No nos andábamos con ceremonias ni con falsos cumplidos. Aunque era blanca y rica, era como muchas mujeres negras pragmáticas que yo conocía.

—Voy a coger un permiso —dije, y noté el corazón oprimido otra vez.

—¿Cuánto tiempo?

—Puede ser una semana o un mes —respondí. Pero pensaba que podían ser diez años, con buena conducta.

—¿Cuándo?

—Pues desde ahora mismo.

Sabía que Ada sentiría curiosidad por mi declaración. Pero ella y yo nos respetábamos mutuamente, y pertenecíamos a una generación que no solía hacer preguntas.

—Prepararé los documentos —dijo—. Y haré que Kathy le envíe todo lo que tenga que firmar.

—Gracias. —Me volví para irme.

—¿Puedo ayudarle de alguna forma, señor Rawlins? —me preguntó cuando ya estaba medio vuelto.

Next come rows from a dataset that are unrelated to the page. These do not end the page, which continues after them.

(** * transform_images.py: the image-model / category-id transformer

    A shallow embedding of [ImageModelTransformer] (src/transform_images.py)
    and the properties of its tree rewrite, of the two caches and of the
    banner regrouping pass.

    Conventions of the embedding.
    - A Python [str] is a [string]: an ASCII text is itself, any other text
      is its UTF-8 bytes.  The text functions ([lower], [isdigit], [int],
      [repr]) are the ASCII ones and carry bytes above 127 through
      unchanged: they are Python's on ASCII text ([is_ascii]).
    - A Python [dict] is an insertion-ordered association list; [d[k] = v]
      is [dict_set] (overwrite in place, else append), [d.get(k)] is
      [dict_get].
    - A raised exception is a value [Raise e]; the stateful methods live in
      a state-and-exception monad [M] over the transformer's two caches and
      the log of HTTP requests sent so far.
    - The HTTP services are functions of the request log and the request:
      they may answer the same request differently at different times. *)

From Stdlib Require Import List String Ascii ZArith Bool Lia Arith.
From Stdlib Require Import Decimal DecimalString DecimalZ.
Import ListNotations.
Local Open Scope string_scope.
Local Open Scope Z_scope.

Set Warnings "-register-all".

(* ================================================================= *)
(** ** Python runtime: exceptions, text, dicts *)

Module Py.

Inductive exn : Type :=
| AttributeError
| TypeError
| KeyError
| IndexError
| ValueError
| RequestException
| HTTPError
| JSONDecodeError
| UnidentifiedImageError.

Inductive result (A : Type) : Type :=
| Ok (a : A)
| Raise (e : exn).
Arguments Ok {A} a.
Arguments Raise {A} e.

Definition rbind {A B} (r : result A) (k : A -> result B) : result B :=
  match r with
  | Ok a => k a
  | Raise e => Raise e
  end.

(** [try: body  except Exception: handler] for a pure body. *)
Definition try_except {A} (body : result A) (handler : exn -> A) : A :=
  match body with
  | Ok a => a
  | Raise e => handler e
  end.

(** *** Text *)

Definition code (c : ascii) : nat := nat_of_ascii c.

Definition between (lo hi : nat) (c : ascii) : bool :=
  (Nat.leb lo (code c) && Nat.leb (code c) hi)%bool.

Definition lower_char (c : ascii) : ascii :=
  if between 65 90 c then ascii_of_nat (code c + 32) else c.


(** [s.lower()], on ASCII text *)
Fixpoint lower (s : string) : string :=
  match s with
  | EmptyString => EmptyString
  | String c t => String (lower_char c) (lower t)
  end.

(** [s.endswith(suffix)] *)
Definition endswith (s suffix : string) : bool :=
  let n := String.length s in
  let m := String.length suffix in
  (Nat.leb m n && String.eqb (substring (n - m) m s) suffix)%bool.

(** [pattern in s] *)
Fixpoint contains (pattern s : string) : bool :=
  (prefix pattern s
   || match s with
      | EmptyString => false
      | String _ t => contains pattern t
      end)%bool.

Definition is_digit (c : ascii) : bool := between 48 57 c.

Fixpoint all_digits (s : string) : bool :=
  match s with
  | EmptyString => true
  | String c t => (is_digit c && all_digits t)%bool
  end.

(** [s.isdigit()], on ASCII text: at least one character, and every
    character a digit. *)
Definition isdigit (s : string) : bool :=
  match s with
  | EmptyString => false
  | _ => all_digits s
  end.

(** [str(n)] for an [int] *)
Definition str_int (n : Z) : string := NilZero.string_of_int (Z.to_int n).

Definition digit_value (c : ascii) : Z := Z.of_nat (code c - 48).

(** The digits of an integer literal as [int()] reads them: a single
    underscore is allowed between two digits. *)
Fixpoint int_digits (s : string) (after_digit : bool) (acc : Z) : option Z :=
  match s with
  | EmptyString => if after_digit then Some acc else None
  | String c t =>
      if is_digit c then int_digits t true (10 * acc + digit_value c)
      else if (Ascii.eqb c "_" && after_digit)%bool then int_digits t false acc
      else None
  end.

Definition is_space (c : ascii) : bool :=
  (between 9 13 c || Ascii.eqb c " ")%bool.

Fixpoint lstrip (s : string) : string :=
  match s with
  | String c t => if is_space c then lstrip t else s
  | EmptyString => EmptyString
  end.

Fixpoint rstrip (s : string) : string :=
  match s with
  | EmptyString => EmptyString
  | String c t =>
      match rstrip t with
      | EmptyString => if is_space c then EmptyString else String c EmptyString
      | t' => String c t'
      end
  end.

Fixpoint no_space (s : string) : bool :=
  match s with
  | EmptyString => true
  | String c t => (negb (is_space c) && no_space t)%bool
  end.

(** [int(s)] for an ASCII [str]: [None] stands for [ValueError]. *)
Definition int_of_str (s : string) : option Z :=
  match rstrip (lstrip s) with
  | String "-" t => option_map Z.opp (int_digits t false 0)
  | String "+" t => int_digits t false 0
  | t => int_digits t false 0
  end.

(** *** Dicts *)

Definition dict (V : Type) : Type := list (string * V).

Fixpoint dict_get {V} (d : dict V) (k : string) : option V :=
  match d with
  | [] => None
  | (k', v) :: rest => if String.eqb k k' then Some v else dict_get rest k
  end.

Fixpoint dict_set {V} (d : dict V) (k : string) (v : V) : dict V :=
  match d with
  | [] => [(k, v)]
  | (k', v') :: rest =>
      if String.eqb k k' then (k', v) :: rest else (k', v') :: dict_set rest k v
  end.

Definition dict_mem {V} (d : dict V) (k : string) : bool :=
  match dict_get d k with
  | Some _ => true
  | None => false
  end.

Definition keys {V} (d : dict V) : list string := map fst d.

End Py.
Import Py.

(* ================================================================= *)
(** ** JSON values, as [json.load] builds them *)

(** A [float] is carried by its [repr] text: the transformer only passes
    floats along, tests them for truth and prints them. *)
Inductive json : Type :=
| JNull
| JBool (b : bool)
| JInt (n : Z)
| JFloat (repr : string)
| JStr (s : string)
| JList (l : list json)
| JDict (d : dict json).

Module Json.

Definition dquote : ascii := ascii_of_nat 34.
Definition squote : ascii := "'"%char.
Definition backslash : ascii := "\"%char.

Definition has_char (c : ascii) (s : string) : bool :=
  existsb (Ascii.eqb c) (list_ascii_of_string s).

Definition hex_digit (n : nat) : ascii :=
  if Nat.ltb n 10 then ascii_of_nat (48 + n) else ascii_of_nat (87 + n).

(** One character of [repr(s)], on ASCII text: the quote and the
    backslash are escaped, and so are the control characters.  A byte
    above 127 is carried through. *)
Definition escape_char (quote c : ascii) : string :=
  if (Ascii.eqb c backslash || Ascii.eqb c quote)%bool
  then String backslash (String c EmptyString)
  else if Nat.eqb (code c) 9 then "\t"
  else if Nat.eqb (code c) 10 then "\n"
  else if Nat.eqb (code c) 13 then "\r"
  else if (Nat.ltb (code c) 32 || Nat.eqb (code c) 127)%bool
  then String backslash
         (String "x" (String (hex_digit (code c / 16))
                        (String (hex_digit (code c mod 16)) EmptyString)))
  else String c EmptyString.

Fixpoint escape (quote : ascii) (s : string) : string :=
  match s with
  | EmptyString => EmptyString
  | String c t => escape_char quote c ++ escape quote t
  end.

(** [repr(s)] for a [str]: single quotes unless the text has a single
    quote and no double quote. *)
Definition repr_str (s : string) : string :=
  let quote := if (has_char squote s && negb (has_char dquote s))%bool
               then dquote else squote in
  String quote (escape quote s ++ String quote EmptyString).

Fixpoint join (sep : string) (l : list string) : string :=
  match l with
  | [] => EmptyString
  | [x] => x
  | x :: rest => x ++ sep ++ join sep rest
  end.

Fixpoint repr (v : json) : string :=
  match v with
  | JNull => "None"
  | JBool true => "True"
  | JBool false => "False"
  | JInt n => str_int n
  | JFloat r => r
  | JStr s => repr_str s
  | JList l => "[" ++ join ", " (map repr l) ++ "]"
  | JDict d =>
      "{" ++ join ", " (map (fun kv => repr_str (fst kv) ++ ": " ++ repr (snd kv)) d)
          ++ "}"
  end.

(** [str(v)] *)
Definition str (v : json) : string :=
  match v with
  | JStr s => s
  | _ => repr v
  end.

(** Truth value of [v] in a condition. *)
Definition truthy (v : json) : bool :=
  match v with
  | JNull => false
  | JBool b => b
  | JInt n => negb (n =? 0)
  | JFloat r => negb (String.eqb r "0.0" || String.eqb r "-0.0")
  | JStr s => negb (String.eqb s EmptyString)
  | JList l => match l with [] => false | _ => true end
  | JDict d => match d with [] => false | _ => true end
  end.

(** [v.get(k, default)]: only a [dict] has [get]. *)
Definition get_default (v : json) (k : string) (default : json) : result json :=
  match v with
  | JDict d => Ok (match dict_get d k with Some x => x | None => default end)
  | _ => Raise AttributeError
  end.

(** [v.get(k)] *)
Definition get (v : json) (k : string) : result json := get_default v k JNull.

(** The elements [for item in v] visits. *)
Definition iter (v : json) : result (list json) :=
  match v with
  | JList l => Ok l
  | JDict d => Ok (map JStr (keys d))
  | JStr s => Ok (map (fun c => JStr (String c EmptyString)) (list_ascii_of_string s))
  | _ => Raise TypeError
  end.

(** [len(v)] *)
Definition len (v : json) : result nat :=
  match v with
  | JList l => Ok (List.length l)
  | JDict d => Ok (List.length d)
  | JStr s => Ok (String.length s)
  | _ => Raise TypeError
  end.

(** [v[0]]: the keys of a JSON mapping are text, so [d[0]] finds nothing. *)
Definition first (v : json) : result json :=
  match v with
  | JList (x :: _) => Ok x
  | JList [] => Raise IndexError
  | JStr (String c _) => Ok (JStr (String c EmptyString))
  | JStr EmptyString => Raise IndexError
  | JDict _ => Raise KeyError
  | _ => Raise TypeError
  end.

(** [v[k]] for a text key *)
Definition item (v : json) (k : string) : result json :=
  match v with
  | JDict d => match dict_get d k with Some x => Ok x | None => Raise KeyError end
  | _ => Raise TypeError
  end.

(** [v == s] for a text literal [s] *)
Definition eq_str (v : json) (s : string) : bool :=
  match v with
  | JStr s' => String.eqb s' s
  | _ => false
  end.


(** [isinstance(v, (str, int))]: [bool] is a subclass of [int]. *)
Definition is_str_or_int (v : json) : bool :=
  match v with JStr _ | JInt _ | JBool _ => true | _ => false end.
(** X1. [findMaxAge] never panics, whatever the header holds: the slice
    [value[sep+1:]] is within the directive. It returns a duration, the
    error "Could not find expiry time from HTTP headers", or the
    [*strconv.NumError] of [strconv.ParseInt]. *)
Theorem findMaxAge_results {B} (resp : http_Response B) :
  match findMaxAge resp with
  | Ok _ => True
  | Err e =>
      e = errors_New "Could not find expiry time from HTTP headers" \/
      exists num err, e = strconv_NumError "ParseInt" num err
  | Panic _ => False
  end.
Proof.
  unfold findMaxAge.
  induction (strings_Split (Header_Get (resp_Header resp) "cache-control") ",")
    as [|v values IH]; [now left|].
  destruct (strings_HasPrefix (strings_TrimSpace v) "max-age=") eqn:Hp.
  - destruct (HasPrefix_max_age _ Hp) as [ds Hv].
    rewrite (findMaxAge_range_cons_max_age v values ds Hv).
    pose proof (strconv_ParseInt_no_panic ds) as Hn.
    destruct (strconv_ParseInt ds) as [seconds|e|p] eqn:Hd; cbn [obind]; try discriminate.
    + exact I.
    + right. destruct (strconv_ParseInt_Err _ _ Hd) as [err ->]. eauto.
  - now rewrite (findMaxAge_range_cons_other v values Hp).
Qed.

Era una mujer rica. Muy rica, a juzgar por las ropas y la joyería que llevaba. Quizá si yo hubiese sido un hombre distinto, podría haberme quedado y pedirle algo prestado. Pero en aquel momento de mi vida era incapaz de pedir ayuda. Me convencí de que Ada no sería capaz de conseguirme ese tipo de préstamo.

Y una negativa más me habría hundido.

—No, pero gracias de todos modos —dije—. Es algo de lo que tengo que ocuparme personalmente.

La vida es tan complicada que hoy en día todavía no sé si tomé la decisión adecuada al rechazar su ofrecimiento.